Simultaneous measurements of PM1 and PM10 aerosol scattering properties and their relationships in urban Beijing: A two-year observation

Abstract

The aerosol scattering properties of submicron (PM1) and sub-10 μm particles (PM10) under dry conditions (RH <30%) were investigated in Beijing from 2018 to 2019. Using the simultaneous measurement of PM1 and PM10, the scattering properties of super micron (PM10–1) particles were also calculated.

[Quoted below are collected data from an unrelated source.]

(** * jax_bounded_while: a bounded [while_loop] built on a fixed-length scan

    Verification of [bounded_while_loop]
    (src/jax_bounded_while/__init__.py).

    The function orchestrates three primitives of its host libraries,
    [lax.scan], [lax.cond] and [equinox.error_if].  They are not part of
    the repository; they are embedded below by the contracts the
    specification gives them (section 6, "Required external primitives"):
    a scan runs its step function exactly [length] times in sequence, a
    cond executes exactly one of its two branches, and [error_if] returns
    its value together with a failure that fires when the value is
    realized.  With these contracts a run of the loop is a sequence of
    executions of the user's [cond_fn] and [body_fn]; the embedding records
    each of them in a trace, and lets an execution fail.  How the host
    calls the two functions on abstract values while it builds the
    computation, and what exceptions that raises, is outside these
    contracts and outside this development.

    "Executed" is meant as the docstring means it ("they are not executed
    once done=True"): what the computation does when it runs, not the
    tracing of the two functions when the computation is built. *)

From Stdlib Require Import ZArith QArith List String Bool Lia.
From ExtLib Require Import Structures.Monad.
Import ListNotations.
Import MonadNotation.
Local Open Scope monad_scope.
Local Open Scope Z_scope.

Set Implicit Arguments.

(** ** Python values and exceptions *)

(** The objects a caller may pass as [max_steps].  [bool] is a subclass of
    [int] in Python, so a [PyBool] is an [int] instance. *)
Inductive pyobj : Type :=
| PyInt (z : Z)
| PyBool (b : bool)
| PyFloat (q : Q)
| PyStr (s : string)
| PyNone.

(** The integer an [int] instance stands for ([True] is 1, [False] is 0);
    [None] for the objects on which [isinstance(x, int)] is false. *)
Definition int_value (x : pyobj) : option Z :=
  match x with
  | PyInt z => Some z
  | PyBool b => Some (Z.b2z b)
  | _ => None
  end.

Inductive exn : Type :=
| ValueError (msg : string)
| RuntimeError (msg : string)
| AssertionError (msg : string)
| OtherError (cls msg : string).

Definition exn_msg (e : exn) : string :=
  match e with
  | ValueError m | RuntimeError m | AssertionError m | OtherError _ m => m
  end.

(** [needle in haystack] on strings. *)
Definition mentions (haystack needle : string) : bool :=
  match String.index 0 needle haystack with
  | Some _ => true
  | None => false
  end.
(** * Metanet scaffold: signed-request handlers over the user directory

    A shallow embedding of the Appwrite functions of the scaffold

    - [register]       (register-metanet-user, first handler of register.js),
    - [authenticate]   (second handler of register.js),
    - [grantUserRole]  (the self-service grant-user-role handler),
    - [authOrRegister] (the auth-or-register handler),

    together with the part of the document store they talk to.  A handler
    is a tree of directory calls ([prog]); every [await] of the source is
    one node of the tree, and the [try { ... } catch (err)] that wraps each
    handler body is the [catch] continuation passed to [await]. *)

From Stdlib Require Import ZArith List String Bool Lia.
Import ListNotations.
Local Open Scope string_scope.
Local Open Scope Z_scope.

(** ** JavaScript values as the handlers use them

    The payload is [JSON.parse(req.body)] destructured into the documented
    fields: strings and one number.  [None] stands for a field that is
    absent ([undefined]) or [null]. *)
Module JS.

(** Truthiness of a string field: [undefined], [null] and [''] are falsy. *)
Definition truthy (v : option string) : bool :=
  match v with
  | Some s => negb (String.eqb s "")
  | None => false
  end.

(** Truthiness of a number field: [undefined], [null] and [0] are falsy. *)
Definition truthy_num (v : option Z) : bool :=
  match v with
  | Some n => negb (Z.eqb n 0)
  | None => false
  end.

(** [a || b] *)
Definition or_else (a b : option string) : option string :=
  if truthy a then a else b.

(** [a !== b] on strings and null. *)
Definition strict_neq (a b : option string) : bool :=
  match a, b with
  | Some x, Some y => negb (String.eqb x y)
  | None, None => false
  | _, _ => true
  end.

(** [array.includes(x)] *)
Definition includes (l : list string) (x : string) : bool :=
  existsb (String.eqb x) l.

(** [now - timestamp]; an undefined operand gives NaN, here [None]. *)
Definition minus (now : Z) (t : option Z) : option Z :=
  option_map (Z.sub now) t.

(** [Math.abs] *)
Definition Math_abs (x : option Z) : option Z := option_map Z.abs x.

(** [x > c]; every comparison with NaN is false. *)
Definition gt (x : option Z) (c : Z) : bool :=
  match x with
  | Some v => Z.gtb v c
  | None => false
  end.

End JS.

(** ** Documents of the users collection *)

(** The [metadata] attribute holds serialized JSON: ['{}'] from
    auth-or-register, the registration stamp from register. *)
Inductive metadata_json : Type :=
| MetaEmpty
| MetaRegistered (registeredAt : Z) (registrationSource appPublicKey : string).

Module Doc.

(** A user document.  [roles] is the string attribute holding
    [JSON.stringify(rolesArray)]: [Some l] is the serialized array [l],
    [None] an unset attribute. *)
Record t : Type := mk {
  id : nat;
  bsvAddress : option string;
  appPublicKey : option string;
  metanetPrincipal : option string;
  bsvPublicKey : option string;
  username : option string;
  displayName : option string;
  avatar : option string;
  bio : option string;
  role : option string;
  isActive : option bool;
  lastLogin : option Z;
  metadata : option metadata_json;
  roles : option (list string);
  status : option string
}.

Definition set_id (n : nat) (d : t) : t :=
  mk n (bsvAddress d) (appPublicKey d) (metanetPrincipal d) (bsvPublicKey d)
     (username d) (displayName d) (avatar d) (bio d) (role d) (isActive d)
     (lastLogin d) (metadata d) (roles d) (status d).

Definition set_status (v : option string) (d : t) : t :=
  mk (id d) (bsvAddress d) (appPublicKey d) (metanetPrincipal d) (bsvPublicKey d)
     (username d) (displayName d) (avatar d) (bio d) (role d) (isActive d)
     (lastLogin d) (metadata d) (roles d) v.

End Doc.

(** The partial object handed to [updateDocument]: [None] means the key is
    not in the object. *)
Module Patch.

Record t : Type := mk {
  username : option string;
  displayName : option string;
  avatar : option string;
  lastLogin : option Z;
  roles : option (list string);
  status : option string
}.

Definition empty : t := mk None None None None None None.

(** [Object.keys(updates).length > 0] *)
Definition nonempty (p : t) : bool :=
  match username p, displayName p, avatar p, lastLogin p, roles p, status p with
  | None, None, None, None, None, None => false
  | _, _, _, _, _, _ => true
  end.

Definition over {A} (new old : option A) : option A :=
  match new with
  | Some _ => new
  | None => old
  end.

Definition apply (p : t) (d : Doc.t) : Doc.t :=
  Doc.mk (Doc.id d) (Doc.bsvAddress d) (Doc.appPublicKey d)
         (Doc.metanetPrincipal d) (Doc.bsvPublicKey d)
         (over (username p) (Doc.username d))
         (over (displayName p) (Doc.displayName d))
         (over (avatar p) (Doc.avatar d))
         (Doc.bio d) (Doc.role d) (Doc.isActive d)
         (over (lastLogin p) (Doc.lastLogin d))
         (Doc.metadata d)
         (over (roles p) (Doc.roles d))
         (over (status p) (Doc.status d)).

End Patch.

(** Documents of the roles collection, as register writes them. *)
Module RoleDoc.

Record t : Type := mk {
  id : nat;
  userPrincipal : option string;
  roleName : option string;
  permissions : list string;
  grantedBy : string;
  grantedAt : Z
}.

Definition set_id (n : nat) (d : t) : t :=
  mk n (userPrincipal d) (roleName d) (permissions d) (grantedBy d) (grantedAt d).

End RoleDoc.

(** ** The document store *)

Inductive attribute : Type :=
| A_bsvAddress
| A_appPublicKey
| A_username.

(** [Query.equal(attribute, value)] *)
Inductive query : Type :=
| Query_equal (a : attribute) (v : option string).

(** What a directory call throws: the two errors the store itself raises,
    and any other failure of the call (the service cannot be reached, the
    collection refuses the document). *)
Inductive exn : Type :=
| DuplicateKey
| DocumentNotFound
| ServiceFailure.

Inductive result (A : Type) : Type :=
| Ok (a : A)
| Threw (e : exn).

Arguments Ok {A} a.
Arguments Threw {A} e.

Record store : Type := mkStore {
  users : list Doc.t;
  roleAssignments : list RoleDoc.t;
  next_id : nat
}.

Definition empty_store : store := mkStore [] [] 0.

Definition attr (a : attribute) (d : Doc.t) : option string :=
  match a with
  | A_bsvAddress => Doc.bsvAddress d
  | A_appPublicKey => Doc.appPublicKey d
  | A_username => Doc.username d
  end.

Definition same_value (v w : option string) : bool :=
  match v, w with
  | Some x, Some y => String.eqb x y
  | _, _ => false
  end.

Definition satisfies (d : Doc.t) (q : query) : bool :=
  match q with
  | Query_equal a v => same_value v (attr a d)
  end.

(** No handler passes [Query.limit]: the store answers a list call with
    its first page, 25 documents by default. *)
Definition page_size : nat := 25.

Definition page {A : Type} (l : list A) : list A := firstn page_size l.

Arguments page : simpl never.

(** [databases.listDocuments(db, users, queries)]: the first page of the
    documents that satisfy every query, in creation order. *)
Definition listDocuments (qs : list query) (s : store) : list Doc.t :=
  page (filter (fun d => forallb (satisfies d) qs) (users s)).

(** Attribute defaults of the users collection (setup-appwrite.js):
    [status] is created with default ['active']; no other attribute has one. *)
Definition with_defaults (d : Doc.t) : Doc.t :=
  match Doc.status d with
  | Some _ => d
  | None => Doc.set_status (Some "active") d
  end.

(** [idx_app_public_key] (setup-appwrite.js) is the one unique index
    declared for the users collection.  register writes the same collection
    id with the attributes of another schema, which lists [appPublicKey] as
    indexed only: what is proved of register holds whether or not the
    create is refused here. *)
Definition violates_unique (data : Doc.t) (s : store) : bool :=
  existsb (fun u => same_value (Doc.appPublicKey data) (Doc.appPublicKey u)) (users s).
(** * The Pair attribute value of ns-3 (src/core/model/pair.h)

    A shallow embedding of [PairValue<A, B>], [PairChecker] and the
    [MakePairChecker] factories, and the properties of their text
    serialization, copying and naming.

    Layout of the development:
    - [Stream]: the part of [std::istringstream] that
      [PairValue::DeserializeFromString] uses (formatted extraction of a
      [std::string]), and its relation to whitespace tokenization;
    - [Store]: reference-counted objects as a store of attribute values,
      with the small error-and-state monad the member functions run in;
    - [Pair]: the member functions of [PairValue] and the factories;
    - [Scenario]: sequences of calls, and the states a client can reach;
    - [Demo]: a client program with three value classes;
    - the theorems, then their instances on the client program. *)

From stdpp Require Import base list strings.
From Stdlib Require Import Ascii Lia.
From Stdlib Require DecimalString.

(** ** Formatted extraction from a string stream *)

Module Stream.

(** [std::isspace] in the "C" locale: space, and the control characters
    HT, LF, VT, FF, CR (codes 9 to 13). *)
Definition isspace (c : ascii) : bool :=
  let n := nat_of_ascii c in
  Nat.eqb n 32 || (Nat.leb 9 n && Nat.leb n 13).

(** What the sentry of a formatted input function does with [skipws] set:
    drop leading whitespace. *)
Fixpoint skipws (s : string) : string :=
  match s with
  | EmptyString => EmptyString
  | String c r => if isspace c then skipws r else s
  end.

(** The characters [operator>>] stores: the longest prefix without
    whitespace, together with what stays in the buffer. *)
Fixpoint word (s : string) : string * string :=
  match s with
  | EmptyString => (EmptyString, EmptyString)
  | String c r =>
      if isspace c then (EmptyString, s)
      else let '(w, rest) := word r in (String c w, rest)
  end.

(** The stream: the unread characters and the two state bits that
    extraction can set.  [badbit] is never set on a string buffer. *)
Record istringstream := Iss {
  buf : string;
  eofbit : bool;
  failbit : bool
}.

(** [std::istringstream iss(value)] *)
Definition istringstream_of (value : string) : istringstream :=
  {| buf := value; eofbit := false; failbit := false |}.

Definition good (iss : istringstream) : bool :=
  negb (eofbit iss || failbit iss).

Definition is_empty (s : string) : bool :=
  match s with EmptyString => true | String _ _ => false end.

(** [iss >> value] for a [std::string value].  The sentry fails when the
    stream is not [good()], or when skipping whitespace reaches the end of
    the buffer; in both cases [failbit] is set and [value] KEEPS ITS OLD
    CONTENTS ([str.erase()] only runs after a successful sentry).
    Otherwise [value] receives the next word, and [eofbit] is set when the
    word ran up to the end of the buffer. *)
Definition extract (iss : istringstream) (value : string)
  : istringstream * string :=
  if good iss then
    match skipws (buf iss) with
    | EmptyString =>
        ({| buf := EmptyString; eofbit := true; failbit := true |}, value)
    | String c r =>
        let '(w, rest) := word (String c r) in
        ({| buf := rest; eofbit := is_empty rest; failbit := false |}, w)
    end
  else
    ({| buf := buf iss; eofbit := eofbit iss; failbit := true |}, value).

(** The two words [DeserializeFromString] hands to the component checkers:
    it declares the stream over [value] and extracts into [value] twice. *)
Definition read_two (value : string) : string * string :=
  let iss := istringstream_of value in
  let '(iss, value) := extract iss value in
  let first := value in
  let '(_, value) := extract iss value in
  (first, value).

(** *** Whitespace tokenization, as the specification words it

    Split on runs of whitespace, dropping leading and trailing whitespace.
    [scan acc s] carries the token under construction. *)
Fixpoint scan (acc : string) (s : string) : list string :=
  match s with
  | EmptyString => if is_empty acc then [] else [acc]
  | String c r =>
      if isspace c
      then (if is_empty acc then scan EmptyString r
            else acc :: scan EmptyString r)
      else scan (acc +:+ String c EmptyString) r
  end.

At 550 nm, the average of scattering coefficient (σsp) and asymmetry parameter (g) were 208.7 ± 204.9 Mm−1 and 0.61 ± 0.04 for PM10, 140.6 ± 130.2 Mm−1 and 0.60 ± 0.04 for PM1, and 69.8 ± 82.2 Mm−1 and 0.62 ± 0.04 for PM10–1, respectively, while the backscattering ratio (b) values were 0.13 ± 0.02 for PM10 and PM1, and 0.12 ± 0.02 for PM10–1. The mass scattering efficiencies (MSE) for PM10, PM1 and PM10–1 were 2.43 ± 2.37, 3.67 ± 0.96, and 1.73 ± 1.82 m2 g−1, respectively. In 2019, σsp decreased by approximately 18.4% for PM10, and 16.7% for PM1 compared with those in 2018, which was quite similar to the decrease of 17% and 19% for PM10 and PM2.5 mass concentrations during the same time period. The scattering Ångström exponent (SAE450/700), which was 1.88 ± 0.29 for PM1 and 1.50 ± 0.27 for PM10 indicated size distributions dominated by fine mode aerosols. This is also evidenced by the high submicron scattering ratio (Rsp) (71.1% ± 7.9%). The high SAE, Rsp, and high PM1 σsp in the study suggest that control of fine particle pollution is important to reduce overall PM pollution in urban Beijing. In addition, with an increase in σsp, b, Rsp, and SAE gradually decreased, while g and MSE increased. The clearly scattering coefficient-dependent MSE suggests that high aerosol loading and high MSE both play an important role in degraded visibility during heavy pollution periods.